▶ _TASK DIRECTIONS_: Give again the entries below exactly, beginning at the first line and ending at the line with "h camera) in".

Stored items
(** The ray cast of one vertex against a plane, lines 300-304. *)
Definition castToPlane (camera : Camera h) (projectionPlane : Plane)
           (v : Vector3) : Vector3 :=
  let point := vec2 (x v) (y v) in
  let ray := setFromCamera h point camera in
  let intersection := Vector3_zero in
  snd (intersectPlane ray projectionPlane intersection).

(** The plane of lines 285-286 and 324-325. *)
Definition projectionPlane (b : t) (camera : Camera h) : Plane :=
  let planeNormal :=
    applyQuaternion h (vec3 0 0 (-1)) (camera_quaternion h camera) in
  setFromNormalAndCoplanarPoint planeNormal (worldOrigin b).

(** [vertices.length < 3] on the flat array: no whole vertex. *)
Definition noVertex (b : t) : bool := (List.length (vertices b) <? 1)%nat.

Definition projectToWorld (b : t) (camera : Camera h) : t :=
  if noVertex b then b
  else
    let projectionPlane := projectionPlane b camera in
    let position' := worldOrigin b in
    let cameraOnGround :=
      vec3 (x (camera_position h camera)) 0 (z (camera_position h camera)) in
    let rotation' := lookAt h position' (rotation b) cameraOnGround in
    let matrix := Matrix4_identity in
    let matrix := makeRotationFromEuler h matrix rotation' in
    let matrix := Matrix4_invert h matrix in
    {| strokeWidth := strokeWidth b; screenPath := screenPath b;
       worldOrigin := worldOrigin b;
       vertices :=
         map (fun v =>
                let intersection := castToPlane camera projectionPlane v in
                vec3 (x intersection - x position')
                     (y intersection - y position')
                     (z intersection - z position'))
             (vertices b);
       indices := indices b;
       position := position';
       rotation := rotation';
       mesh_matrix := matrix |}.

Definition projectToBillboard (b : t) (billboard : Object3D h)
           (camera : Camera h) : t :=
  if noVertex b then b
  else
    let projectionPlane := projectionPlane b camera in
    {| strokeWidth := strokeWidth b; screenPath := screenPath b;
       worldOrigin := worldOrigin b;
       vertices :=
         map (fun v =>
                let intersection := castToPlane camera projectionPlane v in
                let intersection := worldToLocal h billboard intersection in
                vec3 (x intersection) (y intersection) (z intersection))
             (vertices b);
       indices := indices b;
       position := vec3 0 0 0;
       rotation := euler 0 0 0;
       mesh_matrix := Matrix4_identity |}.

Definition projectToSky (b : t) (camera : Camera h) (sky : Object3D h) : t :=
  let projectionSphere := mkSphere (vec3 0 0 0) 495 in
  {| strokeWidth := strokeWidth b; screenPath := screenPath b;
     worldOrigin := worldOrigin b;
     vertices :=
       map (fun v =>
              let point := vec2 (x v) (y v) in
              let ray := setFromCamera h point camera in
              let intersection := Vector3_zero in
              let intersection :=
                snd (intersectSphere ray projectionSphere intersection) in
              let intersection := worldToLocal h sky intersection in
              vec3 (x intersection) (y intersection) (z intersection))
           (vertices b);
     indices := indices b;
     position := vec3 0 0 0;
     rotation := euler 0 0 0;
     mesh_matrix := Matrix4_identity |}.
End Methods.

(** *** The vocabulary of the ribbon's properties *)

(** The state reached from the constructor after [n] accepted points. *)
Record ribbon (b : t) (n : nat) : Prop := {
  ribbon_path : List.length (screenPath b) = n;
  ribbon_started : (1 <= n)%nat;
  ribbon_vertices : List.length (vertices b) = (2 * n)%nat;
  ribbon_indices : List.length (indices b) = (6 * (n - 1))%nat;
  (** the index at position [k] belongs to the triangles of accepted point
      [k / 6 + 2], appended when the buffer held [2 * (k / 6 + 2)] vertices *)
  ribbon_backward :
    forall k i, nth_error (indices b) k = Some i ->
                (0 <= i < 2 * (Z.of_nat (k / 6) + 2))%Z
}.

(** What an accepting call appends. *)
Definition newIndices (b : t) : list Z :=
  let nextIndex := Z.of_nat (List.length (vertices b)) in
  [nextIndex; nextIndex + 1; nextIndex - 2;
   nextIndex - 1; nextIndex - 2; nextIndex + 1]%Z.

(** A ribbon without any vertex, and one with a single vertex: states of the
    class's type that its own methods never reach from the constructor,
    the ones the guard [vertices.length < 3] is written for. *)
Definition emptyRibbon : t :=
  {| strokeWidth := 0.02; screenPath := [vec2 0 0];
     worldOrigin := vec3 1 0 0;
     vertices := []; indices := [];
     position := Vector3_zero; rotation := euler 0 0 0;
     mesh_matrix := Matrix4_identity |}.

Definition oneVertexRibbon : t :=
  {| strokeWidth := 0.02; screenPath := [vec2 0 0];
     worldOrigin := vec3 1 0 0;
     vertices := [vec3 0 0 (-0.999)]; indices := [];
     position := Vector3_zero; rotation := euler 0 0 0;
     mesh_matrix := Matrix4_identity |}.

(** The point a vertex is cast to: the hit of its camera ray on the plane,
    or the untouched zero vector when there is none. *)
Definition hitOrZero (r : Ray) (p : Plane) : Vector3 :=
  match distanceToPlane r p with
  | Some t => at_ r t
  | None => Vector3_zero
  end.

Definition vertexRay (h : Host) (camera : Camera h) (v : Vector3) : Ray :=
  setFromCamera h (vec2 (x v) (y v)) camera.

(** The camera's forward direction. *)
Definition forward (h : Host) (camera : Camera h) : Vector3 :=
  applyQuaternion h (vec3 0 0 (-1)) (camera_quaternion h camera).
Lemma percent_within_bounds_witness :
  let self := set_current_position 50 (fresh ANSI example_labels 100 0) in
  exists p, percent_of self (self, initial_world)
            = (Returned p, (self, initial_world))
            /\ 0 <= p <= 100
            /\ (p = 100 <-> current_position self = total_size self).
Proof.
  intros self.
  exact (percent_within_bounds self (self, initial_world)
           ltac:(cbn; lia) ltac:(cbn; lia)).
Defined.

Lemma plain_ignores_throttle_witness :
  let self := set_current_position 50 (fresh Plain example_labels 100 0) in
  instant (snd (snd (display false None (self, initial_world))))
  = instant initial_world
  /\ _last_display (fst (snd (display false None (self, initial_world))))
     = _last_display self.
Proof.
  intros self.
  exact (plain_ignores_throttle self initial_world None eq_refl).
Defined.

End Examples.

▶ _ANSWER_:
(** The ray cast of one vertex against a plane, lines 300-304. *)
Definition castToPlane (camera : Camera h) (projectionPlane : Plane)
           (v : Vector3) : Vector3 :=
  let point := vec2 (x v) (y v) in
  let ray := setFromCamera h point camera in
  let intersection := Vector3_zero in
  snd (intersectPlane ray projectionPlane intersection).

(** The plane of lines 285-286 and 324-325. *)
Definition projectionPlane (b : t) (camera : Camera h) : Plane :=
  let planeNormal :=
    applyQuaternion h (vec3 0 0 (-1)) (camera_quaternion h camera) in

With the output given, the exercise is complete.